Well, it’s September and this hasn’t been updated for a whole month. I’ve obviously been affected by my years in Spain: Spaniards of all ages take their summer holidays seriously.
Most Spanish workers get twenty days vacaciones, and they usually take the whole period in July or August as four consecutive weeks at the beach or in the mountains, often with several generations of the family holidaying together.
For a Brit, used to the idea of a fortnight here, a week there and a few long weekends spread out around the year, this is almost unthinkable.
The long summer holiday may be a good thing for families with children at school, but it becomes frustrating when you’re trying to run a business. At any time from the middle of June until the middle of September you may find your client has left town for a month. And between mid May and mid September he’s likely to be working the horario de verano – an intensive summer schedule of 8am till 3pm. Which means that a deal which isn’t signed by mid-June may take three months longer than necessary to process.
Of course the fact that the full holiday allowance tends to get used up over the summer means that throughout the rest of the year bank holidays are very important. Unlike the UK, where almost all bank holidays are celebrated on a Monday, in Spain they can fall on any day of the week. A Monday holiday clearly means a long weekend. But a Tuesday or Thursday fiesta can be even better: Spaniards use the word puente – a bridge – to describe the taking of an extra day to span the gap between a weekend and an official holiday. Sometimes this occurs at a national level, sometimes a company will agree it privately with their workers.

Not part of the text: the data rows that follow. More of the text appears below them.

(* ===== verification/Projection.v ===== *)
(** * Latest durable projection: one value in flight per key

    Models include/lazily/latest_durable_projection_core.hpp and
    latest_durable_projection.hpp: per key the newest wanted value, the value
    handed to a sink under a generation, and how far the sink is durable; and
    the reactive shell with a memoised reader per key (Queue.v's
    [reader_get]).  The specification is a ledger that keeps every value it
    accepted. *)
From S2P Require Import Prelude Queue.
#[local] Open Scope Z_scope.

Section data.
  Context {K T : Type}.

(* include/lazily/latest_durable_projection_core.hpp:14-22, LatestDurableDesired *)
Record Desired := mkDesired { d_epoch : Z; d_value : T }.
(* include/lazily/latest_durable_projection_core.hpp:25-35, LatestDurableEnvelope *)
Record Envelope := mkEnvelope { e_generation : Z; e_key : K; e_epoch : Z; e_value : T }.
(* include/lazily/latest_durable_projection_core.hpp:38-48, LatestDurableEntry *)
Record Entry := mkEntry {
  en_key : K; en_desired : option Desired; en_inflight : option Envelope; en_durable : option Z }.
(* include/lazily/latest_durable_projection_core.hpp:102-106, LatestDurableProjectionCore::State *)
Record State := mkState { desired : option Desired; inflight : option Envelope; durable : option Z }.

#[global] Instance Desired_eq_dec `{EqDecision T} : EqDecision Desired.
Proof. solve_decision. Defined.
#[global] Instance Envelope_eq_dec `{EqDecision K, EqDecision T} : EqDecision Envelope.
Proof. solve_decision. Defined.
#[global] Instance Entry_eq_dec `{EqDecision K, EqDecision T} : EqDecision Entry.
Proof. solve_decision. Defined.

(* include/lazily/latest_durable_projection_core.hpp:50-56, LatestDurableUpsertKind *)
Inductive UpsertKind := UpsertAccepted | UpsertUnchanged | UpsertAlreadyDurable | UpsertStaleEpoch | UpsertEpochConflict.
(* include/lazily/latest_durable_projection_core.hpp:58-61, LatestDurableUpsertResult *)
Record UpsertResult := mkUpsert { u_kind : UpsertKind; u_current : option Z }.
(* include/lazily/latest_durable_projection_core.hpp:63-63, LatestDurableClaimKind *)
Inductive ClaimKind := Claimed | ClaimEmpty | ClaimBusy | ClaimStaleGeneration.
(* include/lazily/latest_durable_projection_core.hpp:65-69, LatestDurableClaimResult *)
Record ClaimResult := mkClaim { c_kind : ClaimKind; c_envelope : option Envelope; c_current : option Z }.
(* include/lazily/latest_durable_projection_core.hpp:71-71, LatestDurableAckKind *)
Inductive AckKind := AckAdvanced | AckUnchanged | AckUnknownEpoch | AckStaleGeneration.
(* include/lazily/latest_durable_projection_core.hpp:73-77, LatestDurableAckResult *)
Record AckResult := mkAck { a_kind : AckKind; a_durable : option Z; a_current : option Z }.
(* include/lazily/latest_durable_projection_core.hpp:79-79, LatestDurableFailureKind *)
Inductive FailureKind := FailPending | FailSuperseded | FailUnknownEpoch | FailStaleGeneration.
(* include/lazily/latest_durable_projection_core.hpp:81-84, LatestDurableFailureResult *)
Record FailureResult := mkFailure { f_kind : FailureKind; f_current : option Z }.
(* include/lazily/latest_durable_projection_core.hpp:86-86, LatestDurableReconnectKind *)
Inductive ReconnectKind := ReconnectAdvanced | ReconnectUnchanged | ReconnectStaleGeneration.
(* include/lazily/latest_durable_projection_core.hpp:88-93, LatestDurableReconnectResult *)
Record ReconnectResult := mkReconnect {
  r_kind : ReconnectKind; r_generation : Z; r_requeued : nat; r_superseded : nat }.
(* ===== verification/Bytes.v ===== *)
(** * Bytes: strings as bytes, and readers over them

    What Json and Msgpack share: a [std::string] is the list of its bytes, a
    decoder is a function from the bytes left to a value and the bytes left
    after it, or to the exception it throws. *)
From Stdlib Require Import Ascii String.
From S2P Require Import Prelude.
#[local] Open Scope Z_scope.

(** The bytes of a literal. *)
Definition bytes_of (s : string) : list Z := (λ c, Z.of_N (N_of_ascii c)) <$> list_ascii_of_string s.

(** The order of [std::string]: by bytes, a prefix first. *)
Fixpoint bytes_le (a b : list Z) : Prop :=
  match a, b with
  | [], _ => True
  | _ :: _, [] => False
  | x :: a, y :: b => x < y ∨ x = y ∧ bytes_le a b
  end.
#[export] Instance bytes_le_dec : RelDecision bytes_le.
Proof.
  intros a. induction a as [|x a IH]; intros [|y b]; simpl; [by left..|right; intros []|].
  specialize (IH b). apply _.
Defined.
#[export] Instance bytes_le_total : Total bytes_le.
Proof.
  intros a. induction a as [|x a IH]; intros [|y b]; simpl; [by left|by left|by right|].
  destruct (Z.lt_trichotomy x y) as [?|[->|?]]; [by left; left| |by right; left]. destruct (IH b); [left|right]; by right.
Qed.
#[export] Instance bytes_le_trans : Transitive bytes_le.
Proof.
  intros a. induction a as [|x a IH]; intros [|y b] [|z c]; simpl; try done. intros [?|[-> ?]] [?|[-> ?]]; [left; lia|by left|by left|].
  right. split; [done|]. by apply (IH b).
Qed.
#[export] Instance bytes_le_antisym : AntiSymm eq bytes_le.
Proof.
  intros a. induction a as [|x a IH]; intros [|y b]; simpl; try done. intros [?|[-> ?]] [?|[? ?]]; try lia. f_equal. by apply IH.
Qed.

Definition is_byte (b : Z) : Prop := 0 ≤ b < 256.
#[export] Instance is_byte_dec b : Decision (is_byte b) := ltac:(unfold is_byte; apply _).

(** Exceptions: [Fail] is a [std::runtime_error]; [NoFuel] is none of the
    code's, it marks a recursion cut short by the model. *)
Inductive fault := Fail (what : string) | NoFuel.

Definition Reader (A : Type) : Type := list Z → fault + (A * list Z).

#[export] Instance reader_ret : MRet Reader := λ A a bs, inr (a, bs).
#[export] Instance reader_bind : MBind Reader := λ A B f m bs,
  match m bs with inl e => inl e | inr (a, bs) => f a bs end.

Definition throw {A : Type} (what : string) : Reader A := λ _, inl (Fail what).
Definition out_of_fuel {A : Type} : Reader A := λ _, inl NoFuel.

(** The bytes left, without consuming any. *)
Definition looking {A : Type} (f : list Z → Reader A) : Reader A := λ bs, f bs bs.

(** [n] times. *)
Fixpoint repeat_reader {A : Type} (n : nat) (m : Reader A) : Reader (list A) :=
  match n with
  | O => mret []
  | S n => a ← m; rest ← repeat_reader n m; mret (a :: rest)
  end.

(** A reader that gives the value and leaves what follows. *)
Definition reads {A : Type} (m : Reader A) (bs : list Z) (a : A) : Prop := ∀ rest, m (bs ++ rest) = inr (a, rest).

Lemma bind_inr {A B} (m : Reader A) (f : A → Reader B) bs a rest :
  m bs = inr (a, rest) → (m ≫= f) bs = f a rest.
Proof. intros E. unfold mbind, reader_bind. by rewrite E. Qed.

Lemma reads_bind {A B} (m : Reader A) (f : A → Reader B) bs1 bs2 a b :
  reads m bs1 a → reads (f a) bs2 b → reads (m ≫= f) (bs1 ++ bs2) b.
Proof. intros H1 H2 rest. rewrite <- app_assoc. rewrite (bind_inr _ _ _ _ _ (H1 _)). apply H2. Qed.

Lemma reads_ret {A} (a : A) : reads (mret a) [] a.
Proof. by intros rest. Qed.

Lemma reads_fmap {A B} (m : Reader A) (f : A → B) bs a : reads m bs a → reads (x ← m; mret (f x)) bs (f a).
Proof. intros Hm rest. by rewrite (bind_inr _ _ _ _ _ (Hm _)). Qed.

Lemma reads_repeat {A B} (m : Reader A) (write : B → list Z) (value : B → A) (l : list B) :
  (∀ x, x ∈ l → reads m (write x) (value x)) →
  reads (repeat_reader (length l) m) (l ≫= write) (value <$> l).
Proof.
  induction l as [|x l IH]; intros Hl; [apply reads_ret|]. cbn [length repeat_reader mbind list_bind fmap list_fmap].
  apply (reads_bind _ _ _ _ (value x)); [apply Hl; by left|].
  apply (reads_fmap _ (cons (value x))). apply IH. intros y Hy. apply Hl. by right.
Qed.

(** ** Readers that end

    A reader consumes when it leaves no more than it was given, and strictly
    less when it gives a value [k] bytes after. *)
Definition consumes {A : Type} (k : nat) (m : Reader A) (bs : list Z) : Prop :=
  match m bs with
  | inl (Fail _) => True
  | inl NoFuel => False
  | inr (_, rest) => (length rest + k ≤ length bs)%nat
  end.

Lemma consumes_bind {A B} k j (m : Reader A) (f : A → Reader B) bs :
  consumes k m bs → (∀ a rest, (length rest + k ≤ length bs)%nat → consumes j (f a) rest) →
  consumes (k + j) (m ≫= f) bs.
Proof.
  unfold consumes, mbind, reader_bind. destruct (m bs) as [[?|]|[a rest]]; [done..|]. intros Hk Hf. specialize (Hf a rest Hk).
  destruct (f a rest) as [[?|]|[b rest']]; [done..|]. lia.
Qed.

Lemma consumes_weaken {A} j k (m : Reader A) bs : (j ≤ k)%nat → consumes k m bs → consumes j m bs.
Proof. unfold consumes. destruct (m bs) as [[?|]|[? ?]]; [done..|]. lia. Qed.

Lemma consumes_ret {A} (a : A) bs : consumes 0 (mret a) bs.
Proof. unfold consumes, mret, reader_ret. lia. Qed.

Lemma consumes_throw {A} k what bs : consumes k (@throw A what) bs.
Proof. done. Qed.

Lemma consumes_repeat {A} n (m : Reader A) bs :
  (∀ rest, (length rest ≤ length bs)%nat → consumes 0 m rest) → consumes 0 (repeat_reader n m) bs.
Proof.
  revert bs. induction n as [|n IH]; intros bs Hm; [apply consumes_ret|]. cbn [repeat_reader].
  apply (consumes_bind 0 0); [by apply Hm|]. intros a rest Hr. apply (consumes_bind 0 0); [|intros; apply consumes_ret].
  apply IH. intros rest' Hr'. apply Hm. lia.
Qed.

And Spain doesn’t only have national bank holidays: each town and province celebrates the fiestas of their patron saint. In May, for example, the 1st is a national holiday, the 2nd is a holiday in the autonomous community of Madrid, and the 15th is only a holiday in the city. So if you’re dealing with a client who’s based elsewhere, things can get complicated.
In early December two bank holidays fall very close together – the 6th and the 8th. When these happen to be a Tuesday and Thursday I’ve known it turn into an “acueducto” with the Monday, Wednesday and Friday all being taken as holidays.
By that stage of the year, everyone’s psyching up towards Christmas – which doesn’t end until the 6th of January when the Reyes Magos (the Three Kings) have delivered their presents – which means another six week period when you may feel you achieve little: Christmas parties, meals and drinks sessions are good for networking but not so good for finalising contracts.
If you run a business in a foreign country there will always be differences you need to adapt to. In Spain the attitude to holidays is just one of them.